Aren’t we all used to classic historical models of leadership that portray bold autocratic, charismatic or even despotic figures? Luckily, Napoleon has left the building before the era of technology, participation, democratization and independence of the workforce and markets. These new features of our society demand a lot more from a leader. A crowded market elevates the need of keeping investors and colleagues close, which implies a generous and people oriented leader. Vision, courage and intuition keep a leader’s eyes on achieving its goals, observing and trying out new development opportunities. Openness allows a leader to retain and to motivate great people in an environment where people demand to be involved. Emotional and inspiring attributes of a leader help him spread his enthusiasm and beliefs, which actually increase sales. Simon Sinek couldn’t emphasize this any better in a very inspiring TED presentation, by studying and coming up with a simple “Why?How?What?” scheme as fundamental for current successful business models. Inspiring leaders address the question “Why?” first based on the assumption that their public tends to respond positively to those messages and values that fit their own beliefs.
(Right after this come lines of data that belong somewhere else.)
(** * n8n MCP server: tool dispatch, update handler and gateway client

    A shallow embedding of

    - the tool-call dispatcher of [src/config/server.ts],
    - the gateway client [N8nApiClient] of [src/api/n8n-client.ts],
    - the handler [UpdateWorkflowHandler] of [src/tools/workflow/],

    over a small model of the JavaScript values these functions handle,
    with upstream HTTP traffic recorded in an explicit request log. *)

From stdpp Require Import gmap strings list fin_maps pretty.
From Stdlib Require Import ZArith.

#[local] Set Warnings "-register-all".

(** ** JavaScript values

    Tool arguments and response bodies are decoded JSON.  Numbers are
    restricted to integers (of a size that prints in plain decimal): the
    program never computes with them, it only tests their truthiness,
    compares them and prints them.  [JUndefined] is the value of a
    property that is absent.  Objects are finite maps from property names
    to values: the order of the properties plays no role in the program. *)
Module JS.

Inductive value : Type :=
| JUndefined
| JNull
| JBool (b : bool)
| JNum (n : Z)
| JStr (s : string)
| JArr (l : list value)
| JObj (o : gmap string value).

(** The double-quote character, as it occurs inside template literals. *)
Definition dquote : string :=
  String (Ascii.Ascii false true false false false true false false) EmptyString.

(** [!!v]: everything is truthy except [undefined], [null], [false], [0]
    and the empty string. *)
Definition truthy (v : value) : bool :=
  match v with
  | JUndefined | JNull => false
  | JBool b => b
  | JNum n => negb (n =? 0)%Z
  | JStr s => negb (bool_decide (s = EmptyString))
  | JArr _ | JObj _ => true
  end.

(** [a || b] *)
Definition or_else (a b : value) : value := if truthy a then a else b.

(** [a === b].  Primitives compare by value.  Arrays and objects compare
    by reference; every comparison in the program has one operand decoded
    from the tool arguments and the other decoded from an upstream
    response (or the constant [undefined]), never the same reference, so
    two arrays or two objects are never strictly equal. *)
Definition strict_eq (a b : value) : bool :=
  match a, b with
  | JUndefined, JUndefined => true
  | JNull, JNull => true
  | JBool x, JBool y => bool_decide (x = y)
  | JNum x, JNum y => bool_decide (x = y)
  | JStr x, JStr y => bool_decide (x = y)
  | _, _ => false
  end.

(** [v] is [undefined] or [null]: a property read on it throws. *)
Definition nullish (v : value) : bool :=
  match v with JUndefined | JNull => true | _ => false end.

(** [v !== undefined] *)
Definition defined (v : value) : bool := negb (strict_eq v JUndefined).

(** [typeof v] *)
Definition typeof (v : value) : string :=
  match v with
  | JUndefined => "undefined"
  | JNull | JArr _ | JObj _ => "object"
  | JBool _ => "boolean"
  | JNum _ => "number"
  | JStr _ => "string"
  end.

(** [Array.isArray(v)] *)
Definition isArray (v : value) : bool :=
  match v with JArr _ => true | _ => false end.

(** [l.join(sep)] on strings already converted. *)
Fixpoint join (sep : string) (l : list string) : string :=
  match l with
  | [] => EmptyString
  | [x] => x
  | x :: rest => x +:+ sep +:+ join sep rest
  end.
Although he does not mention EI in his presentation, clearly he refers to its traits by rating a leader’s success according to his or her way of connecting, inspiring, motivating and sharing with their audience.
As seen with the BBC example and those mentioned in Simon’s presentation, I believe there are plenty of reasons for us and leaders to overcome the classic stereotype describing a leader as an exclusively authoritarian figure. On the contrary, their authority and success be it within the company or the market, are mostly the result of leadership based on emotional intelligence.